**Materials provided**
(** [Scaffold] on a rule file, with what stands at the path of its test directory
    before and, if that is a directory, after; [answer] is what the user types. *)
Definition Scaffold `{LoaderEnv} (can_mkdir can_write : string → bool) (now : Time) (answer : string) (noOverwrite : bool)
    (name : string) (content : option string) (testDir : option fs) : result scaffold_error unit * option fs :=
  if negb (HasSuffix name ".yaml") && negb (HasSuffix name ".yml") then (Err NotARuleFile, testDir)
  else
    let dir := TrimExt name ++ "_test" in
    match testDir, noOverwrite with
    | Some _, true => (Err (TestDirExists dir), testDir)
    | _, _ =>
        if (match testDir with Some _ => true | None => false end) && negb (String.eqb (ToLower (TrimSpace answer)) "y") then (Ok tt, testDir)
        else
          match testDir with
          | Some (FsFile _ _) => (Err (DirNotCreated dir), testDir)
          | _ =>
              if negb (can_mkdir dir) then (Err (DirNotCreated dir), testDir)
              else
                let entries := match testDir with Some (FsDir _ es) => es | _ => [] end in
                match loadSingleRuleFile content with
                | None | Some [] => (Err NoRulesToScaffold, Some (FsDir dir entries))
                | Some [r] => (Ok tt, Some (FsDir dir (scaffoldSingleRule can_write entries r now)))
                | Some rules =>
                    let '(res, entries) := scaffold_rules can_mkdir can_write now 0 rules entries in
                    (res, Some (FsDir dir entries))
                end
          end
    end.
End scaffold.

(** ** Lemmas *)

Lemma entry_put_eq entries f : dir_entry (put_entry entries f) (fs_name f) = Some f.
Proof.
  induction entries as [|e rest IH]; cbn [put_entry]; [unfold dir_entry; cbn; by rewrite String.eqb_refl|].
  destruct (String.eqb_spec (fs_name e) (fs_name f)) as [He|He]; [unfold dir_entry; cbn; by rewrite String.eqb_refl|].
  destruct (String.ltb _ _); unfold dir_entry in *; cbn [List.find]; [by rewrite String.eqb_refl|].
  by rewrite (proj2 (String.eqb_neq _ _) He).
Qed.

Lemma entry_put_ne entries f name : name ≠ fs_name f → dir_entry (put_entry entries f) name = dir_entry entries name.
Proof.
  intros Hne. assert (String.eqb (fs_name f) name = false) as Hf by (by apply String.eqb_neq).
  induction entries as [|e rest IH]; cbn [put_entry]; [unfold dir_entry; cbn; by rewrite Hf|].
  destruct (String.eqb_spec (fs_name e) (fs_name f)) as [He|He].
  - unfold dir_entry. cbn [List.find]. by rewrite He, Hf.
  - destruct (String.ltb _ _); unfold dir_entry in *; cbn [List.find]; [by rewrite Hf|]. by destruct (String.eqb (fs_name e) name).
Qed.

Lemma put_entry_fresh entries f : dir_entry entries (fs_name f) = None → put_entry entries f ≡ₚ f :: entries.
Proof.
  induction entries as [|e rest IH]; cbn [put_entry]; [done|]. unfold dir_entry. cbn [List.find].
  destruct (String.eqb_spec (fs_name e) (fs_name f)) as [He|He]; [done|]. intros Hr.
  destruct (String.ltb _ _); [done|]. rewrite (IH Hr). apply Permutation_swap.
Qed.

Lemma rule_dir_index i : (Z.of_nat i ≤ int64_max)%Z → parseRuleIndex (rule_dir i) = Z.of_nat i.
Proof.
  intros Hi. unfold parseRuleIndex, rule_dir. rewrite (proj2 (CutPrefix_app _ _ (Itoa (Z.of_nat i))) eq_refl).
  rewrite Atoi_Itoa by (apply in_int64_spec; unfold int64_min; lia).
  destruct (Z.ltb_spec (Z.of_nat i) 0); [lia|done].
Qed.

Lemma rule_dir_inj i j : (Z.of_nat i ≤ int64_max)%Z → (Z.of_nat j ≤ int64_max)%Z → rule_dir i = rule_dir j → i = j.
Proof. intros Hi Hj He. apply (f_equal parseRuleIndex) in He. rewrite !rule_dir_index in He by done. lia. Qed.

Lemma concat_groups_each {A} (f : A → option (list Group)) (P : A → Group → Prop) l :
  (∀ a, a ∈ l → ∃ g, f a = Some [g] ∧ P a g) → ∃ gs, concat_groups (map f l) = Some gs ∧ Forall2 P l gs.
Proof.
  induction l as [|a l IH]; intros Hf; [by exists []|]. destruct (Hf a ltac:(by left)) as (g & Hg & Hp).
  destruct IH as (gs & Hgs & Hall); [intros b Hb; apply Hf; by right|]. exists (g :: gs).
  cbn. rewrite Hg. cbn. rewrite Hgs. split; [done|by constructor].
Qed.

Section lemmas.
Context `{TestCodec} `{ScaffoldCodec}.

(** A case that can be run, by its name. *)
Definition case_ok (entries : list fs) (f : string) : bool :=
  (HasPrefix f "match_" || HasPrefix f "not_match_") && match read_file entries f with Some _ => true | None => false end.

(** The directory of one suite as it is scaffolded. *)
Record suite_shape (entries : list fs) (config : string) : Prop := {
  sh_flat : findRuleSubDirs entries = [];
  sh_config : read_file entries "_test_config.json" = Some config;
  sh_cases : forallb (case_ok entries) (collectTestFiles entries) = true;
  sh_match : existsb (λ f, HasPrefix f "match_") (collectTestFiles entries) = true;
  sh_not_match : existsb (λ f, HasPrefix f "not_match_") (collectTestFiles entries) = true;
}.

Lemma scaffoldSingleRule_shape r now : suite_shape (scaffoldSingleRule (λ _, true) [] r now) (config_Marshal (scaffold_config r now)).
Proof.
  unfold scaffoldSingleRule, scaffold_files, example_files, foreach_files, comparison_files, basic_files.
  generalize (analyzeRuleFeatures r). intros f. generalize (mock_kv_text (rf_KVBuckets f)), (config_Marshal (scaffold_config r now)).
  intros mock config. destruct (rf_UsesForEach f); [|destruct (rf_HasVariableComparisons f || rf_HasKVLookups f)];
    repeat match goal with |- context [object_Marshal ?x] => generalize (object_Marshal x); intros ? end;
    try match goal with |- context [outputs_Marshal ?x] => generalize (outputs_Marshal x); intros ? end;
    destruct (rf_HasKVLookups f); clear;
    (split; vm_compute; reflexivity).
Qed.

(** The directories of a file with many rules: one for each, in its place. *)
Lemma scaffold_rules_spec now i rules entries :
  (Z.of_nat (i + length rules) ≤ int64_max)%Z → (∀ j, (i ≤ j < i + length rules)%nat → dir_entry entries (rule_dir j) = None) →
  let '(res, entries') := scaffold_rules (λ _, true) (λ _, true) now i rules entries in
  res = Ok tt ∧
  map fs_name entries' ≡ₚ (map rule_dir (seq i (length rules)) ++ map fs_name entries)%list ∧
  (Forall (λ e, is_dir e = true) entries → Forall (λ e, is_dir e = true) entries') ∧
  (∀ name, (∀ j, (i ≤ j < i + length rules)%nat → name ≠ rule_dir j) → dir_entry entries' name = dir_entry entries name) ∧
  ∀ j r, rules !! j = Some r → dir_entry entries' (rule_dir (i + j)) =
    Some (FsDir (rule_dir (i + j)) (scaffoldSingleRule (λ _, true) [] r now)).
Proof.
  revert i entries. induction rules as [|r rest IH]; intros i entries Hmax Hfresh; cbn [scaffold_rules length seq map app] in *.
  { split_and!; done. }
  assert (dir_entries entries (rule_dir i) = []) as Hd by (unfold dir_entries; rewrite Hfresh; [done|lia]). rewrite Hd, Hfresh by lia. cbn [andb].
  set (d := FsDir (rule_dir i) _). assert (∀ j, (i < j < i + S (length rest))%nat → rule_dir j ≠ rule_dir i) as Hne.
  { intros j Hj He. apply rule_dir_inj in He; lia. }
  specialize (IH (S i) (put_entry entries d)). destruct (scaffold_rules _ _ now (S i) rest (put_entry entries d)) as [res entries'].
  destruct IH as (-> & Hp & Hdir & Hother & Hin); [lia| |].
  { intros j Hj. rewrite entry_put_ne by (cbn; apply Hne; lia). apply Hfresh. lia. }
  pose proof (put_entry_fresh entries d (Hfresh i ltac:(lia))) as Hperm. split_and!; [done| | | |].
  - rewrite Hp. rewrite (Permutation_map fs_name Hperm). cbn. symmetry. apply Permutation_middle.
  - intros Hf. apply Hdir. rewrite Hperm. by constructor.
  - intros name Hn. rewrite Hother by (intros j Hj; apply Hn; lia). apply entry_put_ne. cbn. apply Hn. lia.
  - intros [|j] r'; cbn [lookup list_lookup].
    + intros [= <-]. rewrite Nat.add_0_r, Hother by (intros j Hj He; symmetry in He; apply Hne in He; [done|lia]).
      exact (entry_put_eq entries d).
    + intros Hj. rewrite <- Nat.add_succ_comm. by apply Hin.
Qed.

(** The suite that one scaffolded directory makes. *)
Definition scaffolded_suite (rule : string * option string) (dir : string) (index : Z) (r : Rule) (g : Group) : Prop :=
  gr_Rule g = rule ∧ gr_Dir g = dir ∧ gr_Index g = index ∧
  tc_NATS (gr_Config g) = tr_NATS (r_Trigger r) ∧ (tr_NATS (r_Trigger r) = None → tc_HTTP (gr_Config g) = tr_HTTP (r_Trigger r)) ∧
  forallb (case_ok (gr_Entries g)) (gr_TestFiles g) = true ∧
  existsb (λ f, HasPrefix f "match_") (gr_TestFiles g) = true ∧ existsb (λ f, HasPrefix f "not_match_") (gr_TestFiles g) = true.

(** The configurations that are written can be read: their triggers come back. *)
Definition config_roundtrip (rules : list Rule) (now : Time) : Prop := ∀ r, r ∈ rules →
  ∃ c, config_Unmarshal (config_Marshal (scaffold_config r now)) empty_config = Some c ∧
    tc_NATS c = tc_NATS (scaffold_config r now) ∧ tc_HTTP c = tc_HTTP (scaffold_config r now).

Lemma scaffold_group rule dir index r rules now : config_roundtrip rules now → r ∈ rules →
  ∃ g, group_in rule dir (scaffoldSingleRule (λ _, true) [] r now) index = Some [g] ∧ scaffolded_suite rule dir index r g.
Proof.
  intros Hrt Hr. destruct (scaffoldSingleRule_shape r now) as [_ Hc Hall Hm Hn]. unfold group_in.
  destruct (collectTestFiles _) as [|f l] eqn:E; [done|]. cbn [length Nat.eqb]. rewrite Hc. unfold loadTestConfig.
  destruct (Hrt r Hr) as (c' & -> & Hnats & Hhttp). cbn [mbind option_bind]. eexists. split; [done|].
  unfold scaffolded_suite. cbn [gr_Rule gr_Dir gr_Index gr_Config gr_Entries gr_TestFiles tc_NATS tc_HTTP]. split_and!; try done.
  - rewrite Hnats. unfold scaffold_config. by destruct (tr_NATS (r_Trigger r)), (tr_HTTP (r_Trigger r)).
  - intros Ht. rewrite Hhttp. unfold scaffold_config. rewrite Ht. by destruct (tr_HTTP (r_Trigger r)).
Qed.

(** The directories found are those made, in some order. *)
Lemma found_rule_dirs entries n : (Z.of_nat n ≤ int64_max)%Z →
  map fs_name entries ≡ₚ map rule_dir (seq 0 n) → Forall (λ e, is_dir e = true) entries →
  findRuleSubDirs entries ≡ₚ map rule_dir (seq 0 n).
Proof.
  intros Hmax Hn Hd. unfold findRuleSubDirs. rewrite merge_sort_Permutation, <- Hn.
  assert (List.filter (λ e, is_dir e && HasPrefix (fs_name e) rule_prefix && (0 <=? parseRuleIndex (fs_name e))%Z) entries = entries) as ->; [|done].
  apply forallb_filter_id, forallb_forall. intros e He%list_elem_of_In. rewrite Forall_forall in Hd. rewrite (Hd _ He). cbn [andb].
  assert (fs_name e ∈ map rule_dir (seq 0 n)) as Hin by (rewrite <- Hn; apply list_elem_of_In, in_map; by apply list_elem_of_In).
  apply list_elem_of_In, in_map_iff in Hin as (i & <- & Hi%in_seq). rewrite rule_dir_index by lia.
  apply andb_true_iff. split; [unfold rule_dir; apply HasPrefix_app|apply Z.leb_le; lia].
Qed.

Lemma found_suites path content name entries rules now : config_roundtrip rules now →
  (Z.of_nat (length rules) ≤ int64_max)%Z → rules ≠ [] →
  findRuleSubDirs entries ≡ₚ map rule_dir (seq 0 (length rules)) →
  (∀ j r, rules !! j = Some r → dir_entry entries (rule_dir j) = Some (FsDir (rule_dir j) (scaffoldSingleRule (λ _, true) [] r now))) →
  ∃ gs, suite_of (path, content) (Some (FsDir name entries)) = Some gs ∧
    map gr_Index gs ≡ₚ map Z.of_nat (seq 0 (length rules)) ∧
    Forall (λ g, ∃ i r, rules !! i = Some r ∧ scaffolded_suite (path, content) (rule_dir i) (Z.of_nat i) r g) gs.
Proof.
  intros Hrt Hmax Hne Hdirs Hin. cbn [suite_of].
  set (mk := λ d, group_in (path, content) d (match dir_entry entries d with Some (FsDir _ es) => es | _ => [] end) (parseRuleIndex d)).
  assert (∀ d, d ∈ findRuleSubDirs entries → ∃ g, mk d = Some [g] ∧
    (gr_Index g = parseRuleIndex d ∧ ∃ i r, rules !! i = Some r ∧ scaffolded_suite (path, content) (rule_dir i) (Z.of_nat i) r g)) as Heach.
  { intros d Hd. rewrite Hdirs in Hd. apply list_elem_of_In, in_map_iff in Hd as (i & <- & Hi%in_seq).
    destruct (lookup_lt_is_Some_2 rules i) as [r Hr]; [lia|].
    destruct (scaffold_group (path, content) (rule_dir i) (parseRuleIndex (rule_dir i)) r rules now Hrt) as (g & Hg & Hs);
      [by eapply list_elem_of_lookup_2|].
    exists g. unfold mk. rewrite (Hin _ _ Hr), Hg. split; [done|]. rewrite rule_dir_index in * by lia.
    split; [apply Hs|by exists i, r]. }
  destruct (concat_groups_each mk _ _ Heach) as (gs & Hgs & Hall). exists gs. split.
  - destruct (findRuleSubDirs entries) as [|d0 ds]; [|done].
    exfalso. apply Permutation_nil, map_eq_nil in Hdirs. by destruct rules.
  - split.
    + assert (map gr_Index gs = map parseRuleIndex (findRuleSubDirs entries)) as ->.
      { clear -Hall. induction Hall as [|d g ds gs [Hi _] _ IH]; [done|]. cbn. by rewrite Hi, IH. }
      rewrite Hdirs, map_map. erewrite map_ext_in; [done|]. intros i Hi%in_seq. apply rule_dir_index. lia.
    + apply Forall_forall. intros g [k Hk]%list_elem_of_lookup. by destruct (Forall2_lookup_r _ _ _ _ _ Hall Hk) as (d & _ & _ & ?).
Qed.
End lemmas.

(** ** Properties *)

Section properties.
Context `{LoaderEnv} `{TestCodec} `{ScaffoldCodec}.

**Work required**
Number only, please: work out how many lines of the listing hold "Hdirs".

**Task solution**
4